Neuroplasticity and Netflix

Sawshark

Sawshark

Netflix/Amazon Prime binge watching is my choice of drug.  Once in a while I medicate myself with streaming mindless films for hours and hours and stay numb.  When I can’t tolerate feelings, mindless B horror movies or super violent action movies with serial killers, monsters, vampires, zombies, and werewolves are the most effective sedative.   I fall asleep with a horror movie playing.

Netflix learns.  If you watch Evil Dead 2 and like it, then they recommend Amityville Horror.  They recommend films I didn’t even know existed.  I click on one, watch 1 minutes, then move on to the next, till I stumble upon a movie which fits my numbness of the day.  Eventually my “You might like these” list looks like something a disturbed teenage boy would like.

When my friend apartment sat, she binge watched Netflix/Amazon.  After her visit, Netflix started to recommend something like Beckett, Elizabeth, etc. Since I don’t watch those intellectual films often, it eventually stopped and my Netflix personality returned to the normal.

Yet, the list does not represent who I am.
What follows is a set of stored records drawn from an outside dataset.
Lemma lock_command_frame lockSetting command :
  len lockSetting = 6 ->
  lock_command lockSetting = Val command -> length_prefixed command.
Proof.
  intros Hlen.
  destruct lockSetting as [|a0 [|a1 [|a2 [|a3 [|a4 [|a5 [|a6 l]]]]]]];
    try (exfalso; unfold len in Hlen; simpl in Hlen; lia).
  intros [= <-]. reflexivity.
Qed.

Lemma action_command_frame action time command :
  bytearray_of [4; 2; 145; action; time] = Val command -> length_prefixed command.
Proof.
  unfold bytearray_of. destruct (forallb _ _); [|discriminate].
  intros [= <-]. reflexivity.
Qed.

Lemma inventory_command_frames :
  bytearray_of [3; 2; 85; 128] = Val [3; 2; 85; 128] /\
  length_prefixed [3; 2; 85; 128] /\
  setitem [3; 2; 85; 128] 3 145 = Val [3; 2; 85; 145] /\
  length_prefixed [3; 2; 85; 145].
Proof. repeat split. Qed.

Ltac len_steps H :=
  repeat (let Hs := fresh "Hs" in
          apply res_bind_Val_inv in H as (? & Hs & H);
          apply setitem_len in Hs).

(** When the caller's data holds the [wlen * 4] bytes the frame is to
    carry, the frame [uhf_write] builds carries its own length. *)
Lemma write_command_frame infoType address wlen data command :
  0 <= wlen -> wlen * 4 <= len data ->
  write_command infoType address wlen data = Val command ->
  length_prefixed command.
Proof.
  intros Hw Hdata. unfold write_command. intros H.
  apply res_bind_Val_inv in H as (c1 & Hs1 & H). apply setitem_len in Hs1.
  apply res_bind_Val_inv in H as (c2 & Hs2 & H). apply setitem_len in Hs2.
  apply res_bind_Val_inv in H as (c3 & Hs3 & H). apply setitem_len in Hs3.
  change (len (bytearray 256)) with 256 in Hs1.
  rewrite setslice_len in Hs2 by lia.
  change (len [65; 87]) with 2 in Hs2.
  apply res_bind_Val_inv in H as ([c cl] & Hbuilt & H). cbn [fst snd] in H.
  apply res_bind_Val_inv in H as (c' & Hset & H). injection H as <-.
  pose proof (setitem_len _ _ _ _ Hset) as Hlen'.
  apply setitem_first in Hset as [Hfirst Hbyte]. unfold is_byte in Hbyte.
  assert (Hpay : len (slice_to data (wlen * 4)) = wlen * 4)
    by (apply slice_to_len; lia).
  assert (Hc : len c = 256 /\ (cl = 11 + wlen * 4 \/ cl = 10 + wlen * 4)).
  { destruct (address >=? 16).
    - len_steps Hbuilt. injection Hbuilt as <- <-.
      split; [|left; reflexivity].
      rewrite setslice_len by lia. lia.
    - len_steps Hbuilt. injection Hbuilt as <- <-.
      split; [|right; reflexivity].
      rewrite setslice_len by lia. lia. }
  destruct Hc as [Hc Hcl]. unfold length_prefixed.
  rewrite slice_to_len by lia. rewrite slice_to_first by lia. exact Hfirst.
Qed.

(** C7, where the code departs from it: with fewer than [wlen * 4] bytes of
    data the slice assignment shortens the command buffer below
    [command_length]; the frame that [uhf_write] sends has 62 bytes and the
    prefix 253. *)
Theorem uhf_write_short_data_frame :
  exists frame,
    write_command 1 2 61 (pData short_data_world) = Val frame /\
    len frame = 62 /\ frame !! 0%nat = Some 253 /\
    ~ length_prefixed frame /\
    (exists d, usb_device (snd (uhf_write 7 1 2 61 short_data_world)) = Some d /\
               sent d = [frame]) /\
    fst (uhf_write 7 1 2 61 short_data_world) = 0.
Proof.
  eexists. split; [vm_compute; reflexivity|].
  split; [reflexivity|]. split; [reflexivity|].
  split; [intros H; vm_compute in H; discriminate H|].
  split; [|reflexivity].
  eexists. split; vm_compute; reflexivity.
Qed.

(** ** The loops of the frame transport end by themselves *)

(** The bound on the passes of [send_loop] is never met: any two bounds
    above the number of bytes still to send give the same run. *)
Lemma send_loop_fuel data (fuel1 : nat) :
  forall (fuel2 : nat) bytes_written d,
    (Z.to_nat (len data - bytes_written) < fuel1)%nat ->
    (Z.to_nat (len data - bytes_written) < fuel2)%nat ->
    send_loop fuel1 data bytes_written d = send_loop fuel2 data bytes_written d.
Proof.
  induction fuel1 as [|fuel1 IH]; intros fuel2 bw d H1 H2; [lia|].
  destruct fuel2 as [|fuel2]; [lia|]. cbn [send_loop].
  destruct (Z.ltb_spec bw (len data)); [|reflexivity].
  destruct (device_write d _) as [[written|e] d']; [|reflexivity].
  apply IH; lia.
Qed.
(** X27 on the repository of the tests. *)
Lemma success_follows_the_write_witness :
  fst (fst (fst (inputs.run llm.MockClient false (inputs.world0 tt))))
  = "success"
  /\ lookup "/repo/README.md"
       (disk (snd (fst (inputs.run llm.MockClient false (inputs.world0 tt)))))
     = Some inputs.mockUpdated.
Proof.
  assert (Hst : fst (fst (fst (inputs.run llm.MockClient false
                                 (inputs.world0 tt)))) = "success")
    by (vm_compute; reflexivity).
  split; [exact Hst|].
  destruct (success_follows_the_write (H := fixtures.platform)
              (fixtures.updaterWith llm.MockClient) llm.Background "run-1"
              "c1" false (inputs.world0 tt)
              (fst (fst (fst (inputs.run llm.MockClient false
                                (inputs.world0 tt)))))
              (snd (fst (fst (inputs.run llm.MockClient false
                                (inputs.world0 tt)))))
              (snd (fst (inputs.run llm.MockClient false (inputs.world0 tt))))
              (snd (inputs.run llm.MockClient false (inputs.world0 tt)))
              ltac:(vm_compute; reflexivity)) as [_ Hkept].
  apply Hkept. vm_compute. in_list.
Defined.

(** X4 on a store without a successful commit. *)
Lemma GetLastProcessedCommit_witness :
  state.GetLastProcessedCommit scenarios.twoCommits None = ("", None).
Proof.
  apply (proj1 (GetLastProcessedCommit_is_latest_success scenarios.twoCommits)).
  vm_compute. intros r [<-|[<-|[]]]; discriminate.
Defined.


(** X15 on lists with a repeated and an empty item. *)
Lemma mergeUnique_witness :
  In "c2" (orchestrator.mergeUnique ["c1"; ""; "c1"] ["c2"; "c1"])
  /\ NoDup (orchestrator.mergeUnique ["c1"; ""; "c1"] ["c2"; "c1"]).
Proof.
  destruct (mergeUnique_keeps_each_item_once ["c1"; ""; "c1"] ["c2"; "c1"])
    as (Hnd & _ & Hin & _).
  split; [|exact Hnd].
  apply Hin. split; [discriminate|]. right. left. reflexivity.
Defined.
I guess our brain is like Netflix recommendation.  If I keep focusing on traumatic experiences of the past, my brain’s Netflix list will be filled with traumatic titles.  Eventually I would believe there are only traumatic experiences in this world.   It’s not true.

When Netflix recommended Sharknado and Human Centipede, I asked myself.

“What have I done to my life?”

Well, I chose not to watch Sharknado.